### What you have to do
Go through the entries below from the first line and output each one exactly, up to and including the line with "decided from tensor".

Saved entries
----------

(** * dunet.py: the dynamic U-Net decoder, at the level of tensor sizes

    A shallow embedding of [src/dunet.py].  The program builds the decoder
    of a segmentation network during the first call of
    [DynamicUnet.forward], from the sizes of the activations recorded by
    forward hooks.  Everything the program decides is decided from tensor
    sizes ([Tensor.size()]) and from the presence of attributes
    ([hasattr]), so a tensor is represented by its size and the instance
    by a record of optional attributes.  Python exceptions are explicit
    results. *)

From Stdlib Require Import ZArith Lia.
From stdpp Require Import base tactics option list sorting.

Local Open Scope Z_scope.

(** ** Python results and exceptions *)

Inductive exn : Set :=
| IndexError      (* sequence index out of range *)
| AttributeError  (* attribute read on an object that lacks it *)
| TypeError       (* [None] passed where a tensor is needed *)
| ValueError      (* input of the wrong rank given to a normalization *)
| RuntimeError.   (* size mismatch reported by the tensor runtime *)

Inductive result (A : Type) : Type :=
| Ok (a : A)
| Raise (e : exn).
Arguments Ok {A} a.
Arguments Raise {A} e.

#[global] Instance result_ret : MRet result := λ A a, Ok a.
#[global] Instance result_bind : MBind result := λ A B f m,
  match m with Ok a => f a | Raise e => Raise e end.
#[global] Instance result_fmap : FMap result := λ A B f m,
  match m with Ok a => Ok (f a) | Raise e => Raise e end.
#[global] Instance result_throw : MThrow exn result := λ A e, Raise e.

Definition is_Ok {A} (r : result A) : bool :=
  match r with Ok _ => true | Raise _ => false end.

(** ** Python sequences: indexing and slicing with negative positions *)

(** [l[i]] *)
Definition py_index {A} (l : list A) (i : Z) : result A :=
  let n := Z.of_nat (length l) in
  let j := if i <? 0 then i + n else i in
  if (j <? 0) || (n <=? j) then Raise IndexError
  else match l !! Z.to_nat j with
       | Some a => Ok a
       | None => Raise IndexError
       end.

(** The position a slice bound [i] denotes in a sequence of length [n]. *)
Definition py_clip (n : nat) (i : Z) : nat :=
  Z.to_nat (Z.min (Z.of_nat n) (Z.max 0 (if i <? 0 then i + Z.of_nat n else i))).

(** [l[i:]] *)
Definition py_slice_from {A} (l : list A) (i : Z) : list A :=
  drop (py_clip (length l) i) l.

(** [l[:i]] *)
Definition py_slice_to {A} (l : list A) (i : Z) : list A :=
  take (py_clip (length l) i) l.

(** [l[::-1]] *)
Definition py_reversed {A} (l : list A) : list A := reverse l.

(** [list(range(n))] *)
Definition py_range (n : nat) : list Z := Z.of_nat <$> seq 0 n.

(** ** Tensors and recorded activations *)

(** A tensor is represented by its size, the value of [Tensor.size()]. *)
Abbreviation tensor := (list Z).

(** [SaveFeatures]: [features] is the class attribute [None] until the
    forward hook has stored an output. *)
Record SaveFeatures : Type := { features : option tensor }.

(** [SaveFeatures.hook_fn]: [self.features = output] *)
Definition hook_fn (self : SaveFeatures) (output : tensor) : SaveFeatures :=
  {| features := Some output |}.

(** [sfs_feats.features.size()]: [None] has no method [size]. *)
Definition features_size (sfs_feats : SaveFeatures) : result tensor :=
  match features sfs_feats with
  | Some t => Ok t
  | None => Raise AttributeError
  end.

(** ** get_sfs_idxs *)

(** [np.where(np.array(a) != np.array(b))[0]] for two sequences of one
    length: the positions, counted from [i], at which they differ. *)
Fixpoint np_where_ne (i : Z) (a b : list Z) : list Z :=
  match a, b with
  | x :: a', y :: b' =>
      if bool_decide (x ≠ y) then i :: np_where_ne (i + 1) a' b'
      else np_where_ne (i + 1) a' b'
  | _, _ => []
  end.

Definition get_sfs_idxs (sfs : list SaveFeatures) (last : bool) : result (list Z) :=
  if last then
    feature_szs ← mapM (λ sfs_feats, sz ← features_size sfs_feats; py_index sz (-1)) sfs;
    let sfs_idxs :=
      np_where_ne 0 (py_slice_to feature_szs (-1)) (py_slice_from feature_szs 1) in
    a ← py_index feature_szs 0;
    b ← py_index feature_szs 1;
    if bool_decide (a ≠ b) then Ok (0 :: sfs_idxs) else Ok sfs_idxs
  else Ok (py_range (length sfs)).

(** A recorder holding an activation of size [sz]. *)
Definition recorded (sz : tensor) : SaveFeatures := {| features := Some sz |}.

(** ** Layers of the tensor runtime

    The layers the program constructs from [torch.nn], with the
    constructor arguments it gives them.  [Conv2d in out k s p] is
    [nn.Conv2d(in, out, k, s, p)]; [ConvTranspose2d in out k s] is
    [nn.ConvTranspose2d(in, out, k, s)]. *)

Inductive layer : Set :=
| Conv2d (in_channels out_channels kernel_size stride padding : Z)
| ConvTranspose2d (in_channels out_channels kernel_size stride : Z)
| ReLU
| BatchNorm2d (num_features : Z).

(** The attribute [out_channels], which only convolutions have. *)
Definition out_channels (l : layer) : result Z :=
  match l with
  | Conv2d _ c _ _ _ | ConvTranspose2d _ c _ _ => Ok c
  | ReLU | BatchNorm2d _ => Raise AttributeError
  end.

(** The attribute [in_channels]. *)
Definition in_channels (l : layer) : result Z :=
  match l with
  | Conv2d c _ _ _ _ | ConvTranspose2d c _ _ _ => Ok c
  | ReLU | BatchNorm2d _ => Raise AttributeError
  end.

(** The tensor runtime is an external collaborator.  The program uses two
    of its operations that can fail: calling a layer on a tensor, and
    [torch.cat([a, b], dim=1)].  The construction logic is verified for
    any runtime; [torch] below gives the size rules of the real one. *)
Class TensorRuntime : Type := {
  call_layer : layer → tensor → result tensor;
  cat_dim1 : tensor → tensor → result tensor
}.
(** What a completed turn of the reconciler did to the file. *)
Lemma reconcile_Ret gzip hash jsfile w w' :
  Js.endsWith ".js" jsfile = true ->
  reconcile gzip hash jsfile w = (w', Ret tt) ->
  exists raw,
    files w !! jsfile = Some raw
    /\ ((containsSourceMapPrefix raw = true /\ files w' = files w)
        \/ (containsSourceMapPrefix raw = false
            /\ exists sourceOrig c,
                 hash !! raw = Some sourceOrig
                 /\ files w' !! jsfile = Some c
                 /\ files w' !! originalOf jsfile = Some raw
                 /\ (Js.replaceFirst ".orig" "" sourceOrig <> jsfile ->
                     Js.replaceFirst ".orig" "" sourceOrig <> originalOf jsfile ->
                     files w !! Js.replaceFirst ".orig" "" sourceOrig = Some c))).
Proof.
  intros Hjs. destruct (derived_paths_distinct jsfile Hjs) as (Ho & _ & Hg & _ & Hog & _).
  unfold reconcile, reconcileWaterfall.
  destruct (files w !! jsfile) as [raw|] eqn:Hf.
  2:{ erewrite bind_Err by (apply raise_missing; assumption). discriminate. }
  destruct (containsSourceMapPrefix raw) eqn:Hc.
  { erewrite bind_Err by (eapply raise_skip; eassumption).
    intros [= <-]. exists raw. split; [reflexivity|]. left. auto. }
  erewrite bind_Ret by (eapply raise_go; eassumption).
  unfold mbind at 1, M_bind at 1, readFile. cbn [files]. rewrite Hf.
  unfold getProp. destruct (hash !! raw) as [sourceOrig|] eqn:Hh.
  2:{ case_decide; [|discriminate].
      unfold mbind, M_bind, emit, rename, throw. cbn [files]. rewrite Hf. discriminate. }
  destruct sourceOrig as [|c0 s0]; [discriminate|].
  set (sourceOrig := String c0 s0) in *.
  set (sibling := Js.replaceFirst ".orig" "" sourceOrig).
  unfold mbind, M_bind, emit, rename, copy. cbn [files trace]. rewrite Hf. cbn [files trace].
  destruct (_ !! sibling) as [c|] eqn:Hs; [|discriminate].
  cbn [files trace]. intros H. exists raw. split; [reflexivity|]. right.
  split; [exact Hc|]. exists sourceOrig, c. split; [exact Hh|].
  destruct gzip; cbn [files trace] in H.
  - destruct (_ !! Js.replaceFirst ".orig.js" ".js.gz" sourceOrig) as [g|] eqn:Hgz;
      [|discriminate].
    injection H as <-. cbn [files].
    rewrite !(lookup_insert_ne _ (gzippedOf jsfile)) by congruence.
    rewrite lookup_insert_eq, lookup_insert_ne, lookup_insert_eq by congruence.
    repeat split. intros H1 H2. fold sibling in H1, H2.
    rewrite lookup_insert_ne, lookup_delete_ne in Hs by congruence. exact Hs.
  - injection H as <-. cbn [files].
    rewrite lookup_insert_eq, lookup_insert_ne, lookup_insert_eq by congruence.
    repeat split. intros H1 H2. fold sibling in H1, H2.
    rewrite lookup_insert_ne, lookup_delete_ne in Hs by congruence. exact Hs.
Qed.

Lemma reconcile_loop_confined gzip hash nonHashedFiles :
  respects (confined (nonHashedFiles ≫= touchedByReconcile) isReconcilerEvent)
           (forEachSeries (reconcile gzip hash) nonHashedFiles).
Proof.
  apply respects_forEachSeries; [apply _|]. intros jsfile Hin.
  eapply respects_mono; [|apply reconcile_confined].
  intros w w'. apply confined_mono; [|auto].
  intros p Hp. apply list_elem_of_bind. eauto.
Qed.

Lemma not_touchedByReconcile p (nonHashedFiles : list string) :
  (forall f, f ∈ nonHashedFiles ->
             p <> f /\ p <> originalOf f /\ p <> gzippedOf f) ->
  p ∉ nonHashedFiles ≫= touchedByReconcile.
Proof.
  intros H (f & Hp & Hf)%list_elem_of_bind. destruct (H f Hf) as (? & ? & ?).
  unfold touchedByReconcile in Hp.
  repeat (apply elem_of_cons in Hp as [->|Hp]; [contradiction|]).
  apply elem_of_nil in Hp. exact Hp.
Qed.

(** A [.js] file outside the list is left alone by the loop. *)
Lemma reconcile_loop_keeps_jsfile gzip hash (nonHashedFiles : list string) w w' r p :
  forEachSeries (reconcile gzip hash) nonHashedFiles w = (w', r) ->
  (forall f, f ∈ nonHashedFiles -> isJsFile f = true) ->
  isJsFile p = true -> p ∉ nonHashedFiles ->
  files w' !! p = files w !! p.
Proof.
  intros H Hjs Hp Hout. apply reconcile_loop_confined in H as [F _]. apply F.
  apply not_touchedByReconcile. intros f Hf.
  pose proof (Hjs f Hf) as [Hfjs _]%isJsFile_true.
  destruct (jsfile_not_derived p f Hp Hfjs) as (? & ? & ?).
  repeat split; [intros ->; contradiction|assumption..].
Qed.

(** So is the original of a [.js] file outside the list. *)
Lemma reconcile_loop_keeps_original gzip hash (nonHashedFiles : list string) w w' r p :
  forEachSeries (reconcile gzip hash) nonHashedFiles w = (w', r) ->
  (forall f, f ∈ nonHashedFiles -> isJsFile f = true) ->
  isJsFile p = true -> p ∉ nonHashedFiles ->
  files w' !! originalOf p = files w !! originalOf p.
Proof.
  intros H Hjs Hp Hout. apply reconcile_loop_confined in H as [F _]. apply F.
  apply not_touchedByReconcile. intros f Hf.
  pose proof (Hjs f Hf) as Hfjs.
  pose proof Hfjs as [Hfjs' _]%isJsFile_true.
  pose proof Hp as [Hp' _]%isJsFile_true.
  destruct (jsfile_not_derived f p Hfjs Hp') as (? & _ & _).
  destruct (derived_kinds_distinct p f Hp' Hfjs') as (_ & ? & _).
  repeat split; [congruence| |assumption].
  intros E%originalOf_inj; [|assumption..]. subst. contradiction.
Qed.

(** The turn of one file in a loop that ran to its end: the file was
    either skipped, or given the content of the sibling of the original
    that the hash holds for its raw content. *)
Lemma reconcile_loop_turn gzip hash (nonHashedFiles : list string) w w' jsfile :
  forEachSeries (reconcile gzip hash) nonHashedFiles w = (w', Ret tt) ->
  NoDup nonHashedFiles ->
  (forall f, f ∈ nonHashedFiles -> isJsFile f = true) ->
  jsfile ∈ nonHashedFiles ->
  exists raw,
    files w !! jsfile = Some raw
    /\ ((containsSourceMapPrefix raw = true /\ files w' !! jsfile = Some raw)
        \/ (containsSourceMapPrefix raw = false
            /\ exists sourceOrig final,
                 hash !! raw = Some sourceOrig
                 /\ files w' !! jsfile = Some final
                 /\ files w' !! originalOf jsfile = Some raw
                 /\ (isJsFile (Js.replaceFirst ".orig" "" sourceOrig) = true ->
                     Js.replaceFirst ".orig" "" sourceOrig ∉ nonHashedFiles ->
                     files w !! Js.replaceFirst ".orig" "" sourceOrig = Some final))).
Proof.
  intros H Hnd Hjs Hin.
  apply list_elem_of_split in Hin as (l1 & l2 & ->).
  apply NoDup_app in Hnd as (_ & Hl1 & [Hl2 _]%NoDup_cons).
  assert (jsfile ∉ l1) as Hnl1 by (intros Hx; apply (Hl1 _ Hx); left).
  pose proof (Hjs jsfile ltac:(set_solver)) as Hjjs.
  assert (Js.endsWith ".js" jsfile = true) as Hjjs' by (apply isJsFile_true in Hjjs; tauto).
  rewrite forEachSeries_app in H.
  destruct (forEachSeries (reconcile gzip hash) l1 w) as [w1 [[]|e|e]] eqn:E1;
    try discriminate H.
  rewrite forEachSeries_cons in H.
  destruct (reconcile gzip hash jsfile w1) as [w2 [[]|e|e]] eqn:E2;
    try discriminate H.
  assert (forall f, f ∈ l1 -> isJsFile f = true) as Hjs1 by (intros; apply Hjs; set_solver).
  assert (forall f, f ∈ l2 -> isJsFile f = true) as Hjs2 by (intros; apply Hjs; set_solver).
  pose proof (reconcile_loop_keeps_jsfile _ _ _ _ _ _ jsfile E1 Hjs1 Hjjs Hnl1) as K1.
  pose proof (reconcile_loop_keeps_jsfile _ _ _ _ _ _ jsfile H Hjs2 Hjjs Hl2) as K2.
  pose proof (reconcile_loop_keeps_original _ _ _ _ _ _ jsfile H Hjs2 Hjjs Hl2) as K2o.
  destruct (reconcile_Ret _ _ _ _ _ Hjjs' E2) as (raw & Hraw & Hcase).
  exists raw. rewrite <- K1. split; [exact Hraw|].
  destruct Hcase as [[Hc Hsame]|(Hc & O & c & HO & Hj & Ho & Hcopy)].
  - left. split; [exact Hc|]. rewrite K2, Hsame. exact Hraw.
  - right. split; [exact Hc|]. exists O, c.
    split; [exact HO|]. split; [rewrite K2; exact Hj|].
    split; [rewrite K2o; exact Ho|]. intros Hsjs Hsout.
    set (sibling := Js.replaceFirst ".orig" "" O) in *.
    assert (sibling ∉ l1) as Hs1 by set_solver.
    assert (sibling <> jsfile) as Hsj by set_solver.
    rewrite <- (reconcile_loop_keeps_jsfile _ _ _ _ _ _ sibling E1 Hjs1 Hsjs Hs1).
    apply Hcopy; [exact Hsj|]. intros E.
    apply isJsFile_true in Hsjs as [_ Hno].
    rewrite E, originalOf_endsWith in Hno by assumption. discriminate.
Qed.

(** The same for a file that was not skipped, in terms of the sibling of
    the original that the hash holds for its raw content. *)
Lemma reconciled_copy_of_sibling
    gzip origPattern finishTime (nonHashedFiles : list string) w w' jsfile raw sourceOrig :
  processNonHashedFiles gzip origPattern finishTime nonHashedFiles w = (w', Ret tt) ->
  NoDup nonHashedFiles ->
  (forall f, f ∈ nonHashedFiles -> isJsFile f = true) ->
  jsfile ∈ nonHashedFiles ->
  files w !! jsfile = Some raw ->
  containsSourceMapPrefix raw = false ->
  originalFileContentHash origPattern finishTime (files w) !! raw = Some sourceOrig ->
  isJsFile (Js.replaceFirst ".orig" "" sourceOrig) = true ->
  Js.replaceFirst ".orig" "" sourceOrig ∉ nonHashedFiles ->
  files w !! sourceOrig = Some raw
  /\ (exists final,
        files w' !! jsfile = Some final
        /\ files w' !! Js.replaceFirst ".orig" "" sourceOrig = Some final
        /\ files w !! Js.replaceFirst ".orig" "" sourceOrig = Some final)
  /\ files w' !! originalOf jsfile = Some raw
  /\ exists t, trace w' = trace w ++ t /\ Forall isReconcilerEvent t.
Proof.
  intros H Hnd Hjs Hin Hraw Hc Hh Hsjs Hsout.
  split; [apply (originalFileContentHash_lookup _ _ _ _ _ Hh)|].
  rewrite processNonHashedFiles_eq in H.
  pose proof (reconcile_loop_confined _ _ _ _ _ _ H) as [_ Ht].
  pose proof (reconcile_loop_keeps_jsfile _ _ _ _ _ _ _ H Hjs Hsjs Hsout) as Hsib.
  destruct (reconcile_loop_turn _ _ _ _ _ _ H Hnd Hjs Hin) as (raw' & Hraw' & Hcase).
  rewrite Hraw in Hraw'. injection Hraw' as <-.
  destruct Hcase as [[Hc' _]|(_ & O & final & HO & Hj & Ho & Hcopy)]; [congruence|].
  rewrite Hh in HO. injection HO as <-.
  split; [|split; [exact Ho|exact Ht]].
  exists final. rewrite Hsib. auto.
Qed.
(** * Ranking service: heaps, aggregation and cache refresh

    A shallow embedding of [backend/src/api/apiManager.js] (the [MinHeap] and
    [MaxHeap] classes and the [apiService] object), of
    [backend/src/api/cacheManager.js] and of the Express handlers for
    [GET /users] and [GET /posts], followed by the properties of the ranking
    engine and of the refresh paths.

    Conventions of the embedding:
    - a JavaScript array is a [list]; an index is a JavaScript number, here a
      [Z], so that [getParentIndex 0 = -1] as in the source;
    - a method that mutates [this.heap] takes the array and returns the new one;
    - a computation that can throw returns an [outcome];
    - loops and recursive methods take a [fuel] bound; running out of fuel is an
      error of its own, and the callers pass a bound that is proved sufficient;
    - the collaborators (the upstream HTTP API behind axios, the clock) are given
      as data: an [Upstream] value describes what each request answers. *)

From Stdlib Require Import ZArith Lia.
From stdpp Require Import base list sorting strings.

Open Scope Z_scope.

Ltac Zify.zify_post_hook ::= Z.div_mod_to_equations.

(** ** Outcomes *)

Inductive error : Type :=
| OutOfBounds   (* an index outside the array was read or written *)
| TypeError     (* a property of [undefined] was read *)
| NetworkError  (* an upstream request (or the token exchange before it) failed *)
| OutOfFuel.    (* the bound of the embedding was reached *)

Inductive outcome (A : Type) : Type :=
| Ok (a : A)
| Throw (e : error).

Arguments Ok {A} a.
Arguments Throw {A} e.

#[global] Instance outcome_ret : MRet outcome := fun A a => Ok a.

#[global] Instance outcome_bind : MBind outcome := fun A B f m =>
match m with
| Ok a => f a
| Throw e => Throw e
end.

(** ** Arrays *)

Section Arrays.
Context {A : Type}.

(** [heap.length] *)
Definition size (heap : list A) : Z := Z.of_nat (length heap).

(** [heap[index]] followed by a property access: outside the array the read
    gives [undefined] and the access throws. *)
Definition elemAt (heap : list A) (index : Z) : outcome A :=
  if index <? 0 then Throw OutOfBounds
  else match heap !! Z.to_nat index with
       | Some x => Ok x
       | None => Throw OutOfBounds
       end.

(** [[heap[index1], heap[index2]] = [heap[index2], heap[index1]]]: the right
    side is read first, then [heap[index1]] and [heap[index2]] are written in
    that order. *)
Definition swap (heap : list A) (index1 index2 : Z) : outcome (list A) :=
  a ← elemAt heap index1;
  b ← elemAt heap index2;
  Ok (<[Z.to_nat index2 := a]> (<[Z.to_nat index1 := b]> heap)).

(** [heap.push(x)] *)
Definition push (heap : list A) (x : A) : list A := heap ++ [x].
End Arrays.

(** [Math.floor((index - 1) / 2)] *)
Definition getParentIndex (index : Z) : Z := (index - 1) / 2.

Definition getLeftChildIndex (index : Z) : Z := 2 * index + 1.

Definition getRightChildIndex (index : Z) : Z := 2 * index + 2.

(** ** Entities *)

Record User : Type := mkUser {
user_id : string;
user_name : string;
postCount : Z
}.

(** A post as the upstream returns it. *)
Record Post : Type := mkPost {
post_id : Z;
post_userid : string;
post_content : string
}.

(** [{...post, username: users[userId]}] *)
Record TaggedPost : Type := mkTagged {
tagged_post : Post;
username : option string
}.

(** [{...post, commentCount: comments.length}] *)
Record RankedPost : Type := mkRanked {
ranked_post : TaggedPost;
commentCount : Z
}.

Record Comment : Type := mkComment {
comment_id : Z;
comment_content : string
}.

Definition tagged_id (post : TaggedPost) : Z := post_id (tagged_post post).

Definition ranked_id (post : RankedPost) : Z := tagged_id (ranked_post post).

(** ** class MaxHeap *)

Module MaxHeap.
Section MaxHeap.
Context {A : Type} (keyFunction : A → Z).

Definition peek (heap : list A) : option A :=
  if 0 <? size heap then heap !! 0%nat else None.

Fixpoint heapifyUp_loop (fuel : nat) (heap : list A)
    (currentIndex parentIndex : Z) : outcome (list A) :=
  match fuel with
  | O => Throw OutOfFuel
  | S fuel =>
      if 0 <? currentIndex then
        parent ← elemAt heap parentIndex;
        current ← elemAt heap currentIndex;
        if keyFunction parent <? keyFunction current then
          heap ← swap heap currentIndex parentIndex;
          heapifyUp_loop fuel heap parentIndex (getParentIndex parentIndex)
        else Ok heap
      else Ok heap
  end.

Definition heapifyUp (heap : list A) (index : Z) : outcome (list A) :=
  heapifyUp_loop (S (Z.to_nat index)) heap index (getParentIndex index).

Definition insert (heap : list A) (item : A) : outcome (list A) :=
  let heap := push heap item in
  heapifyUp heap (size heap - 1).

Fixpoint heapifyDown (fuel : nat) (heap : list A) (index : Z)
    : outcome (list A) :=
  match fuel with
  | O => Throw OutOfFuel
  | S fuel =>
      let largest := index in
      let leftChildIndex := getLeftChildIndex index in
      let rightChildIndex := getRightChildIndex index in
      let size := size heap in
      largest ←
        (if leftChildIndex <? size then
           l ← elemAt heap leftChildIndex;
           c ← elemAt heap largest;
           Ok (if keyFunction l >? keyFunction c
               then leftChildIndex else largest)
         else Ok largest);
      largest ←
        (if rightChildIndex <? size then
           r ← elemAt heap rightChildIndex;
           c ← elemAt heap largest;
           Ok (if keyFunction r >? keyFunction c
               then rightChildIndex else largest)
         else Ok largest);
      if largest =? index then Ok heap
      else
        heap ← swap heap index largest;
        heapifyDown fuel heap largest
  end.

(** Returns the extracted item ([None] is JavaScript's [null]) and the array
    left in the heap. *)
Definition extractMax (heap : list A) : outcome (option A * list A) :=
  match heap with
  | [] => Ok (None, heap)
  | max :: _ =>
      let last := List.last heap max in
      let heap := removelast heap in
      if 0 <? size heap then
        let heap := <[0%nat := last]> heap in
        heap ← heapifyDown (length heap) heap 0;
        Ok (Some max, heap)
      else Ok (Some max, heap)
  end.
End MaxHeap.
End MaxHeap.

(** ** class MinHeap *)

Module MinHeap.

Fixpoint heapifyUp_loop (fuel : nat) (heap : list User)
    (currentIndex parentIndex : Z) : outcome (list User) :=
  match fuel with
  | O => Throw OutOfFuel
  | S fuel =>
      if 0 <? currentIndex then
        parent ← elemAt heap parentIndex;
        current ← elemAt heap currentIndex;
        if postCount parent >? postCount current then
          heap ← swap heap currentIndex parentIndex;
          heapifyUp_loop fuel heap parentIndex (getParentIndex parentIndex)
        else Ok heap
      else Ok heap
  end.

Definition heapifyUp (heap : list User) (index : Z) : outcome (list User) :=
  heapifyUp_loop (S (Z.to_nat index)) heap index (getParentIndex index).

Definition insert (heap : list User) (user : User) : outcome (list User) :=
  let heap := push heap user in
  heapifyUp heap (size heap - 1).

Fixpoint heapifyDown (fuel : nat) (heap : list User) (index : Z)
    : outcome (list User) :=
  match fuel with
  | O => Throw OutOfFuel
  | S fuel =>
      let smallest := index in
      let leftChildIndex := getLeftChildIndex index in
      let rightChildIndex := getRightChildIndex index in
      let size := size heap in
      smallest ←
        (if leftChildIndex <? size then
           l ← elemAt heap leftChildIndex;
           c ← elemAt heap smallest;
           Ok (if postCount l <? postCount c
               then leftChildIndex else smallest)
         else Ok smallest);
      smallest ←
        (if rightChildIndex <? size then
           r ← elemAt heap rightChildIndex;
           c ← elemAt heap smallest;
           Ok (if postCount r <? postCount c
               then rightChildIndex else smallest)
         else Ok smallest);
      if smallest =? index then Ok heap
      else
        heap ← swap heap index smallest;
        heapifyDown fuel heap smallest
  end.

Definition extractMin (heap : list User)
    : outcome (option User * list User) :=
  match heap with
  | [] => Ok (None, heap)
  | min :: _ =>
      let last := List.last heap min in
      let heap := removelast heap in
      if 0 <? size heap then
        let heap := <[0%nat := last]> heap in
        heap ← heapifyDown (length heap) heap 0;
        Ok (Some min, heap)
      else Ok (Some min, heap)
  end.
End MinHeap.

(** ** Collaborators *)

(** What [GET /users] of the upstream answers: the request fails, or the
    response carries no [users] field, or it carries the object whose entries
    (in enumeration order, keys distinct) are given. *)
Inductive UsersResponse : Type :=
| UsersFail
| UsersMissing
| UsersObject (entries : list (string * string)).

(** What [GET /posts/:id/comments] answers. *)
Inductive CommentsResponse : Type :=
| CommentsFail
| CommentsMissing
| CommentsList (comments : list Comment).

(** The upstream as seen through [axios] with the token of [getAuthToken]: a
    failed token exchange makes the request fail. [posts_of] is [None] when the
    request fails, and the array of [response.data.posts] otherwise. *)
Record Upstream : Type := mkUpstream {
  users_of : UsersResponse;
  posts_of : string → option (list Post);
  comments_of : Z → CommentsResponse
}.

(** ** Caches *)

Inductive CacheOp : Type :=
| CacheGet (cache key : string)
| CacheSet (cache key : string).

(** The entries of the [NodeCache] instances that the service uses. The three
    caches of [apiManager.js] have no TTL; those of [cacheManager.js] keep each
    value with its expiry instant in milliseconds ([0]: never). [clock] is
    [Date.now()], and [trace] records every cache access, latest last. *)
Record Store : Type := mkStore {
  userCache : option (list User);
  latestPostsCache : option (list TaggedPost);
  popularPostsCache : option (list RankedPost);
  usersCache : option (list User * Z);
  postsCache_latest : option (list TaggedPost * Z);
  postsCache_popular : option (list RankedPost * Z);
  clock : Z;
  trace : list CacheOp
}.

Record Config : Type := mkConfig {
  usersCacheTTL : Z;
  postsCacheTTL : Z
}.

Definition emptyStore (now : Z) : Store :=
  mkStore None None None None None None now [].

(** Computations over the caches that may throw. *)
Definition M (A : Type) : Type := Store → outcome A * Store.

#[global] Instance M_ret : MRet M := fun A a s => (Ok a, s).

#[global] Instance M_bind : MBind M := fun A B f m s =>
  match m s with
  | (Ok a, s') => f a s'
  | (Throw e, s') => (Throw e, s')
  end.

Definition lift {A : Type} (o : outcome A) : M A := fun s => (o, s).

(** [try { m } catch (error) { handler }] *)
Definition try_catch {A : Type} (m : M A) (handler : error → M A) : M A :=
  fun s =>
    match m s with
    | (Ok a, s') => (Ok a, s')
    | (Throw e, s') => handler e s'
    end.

----------

### Response area
(** * dunet.py: the dynamic U-Net decoder, at the level of tensor sizes

    A shallow embedding of [src/dunet.py].  The program builds the decoder
    of a segmentation network during the first call of
    [DynamicUnet.forward], from the sizes of the activations recorded by
    forward hooks.  Everything the program decides is decided from tensor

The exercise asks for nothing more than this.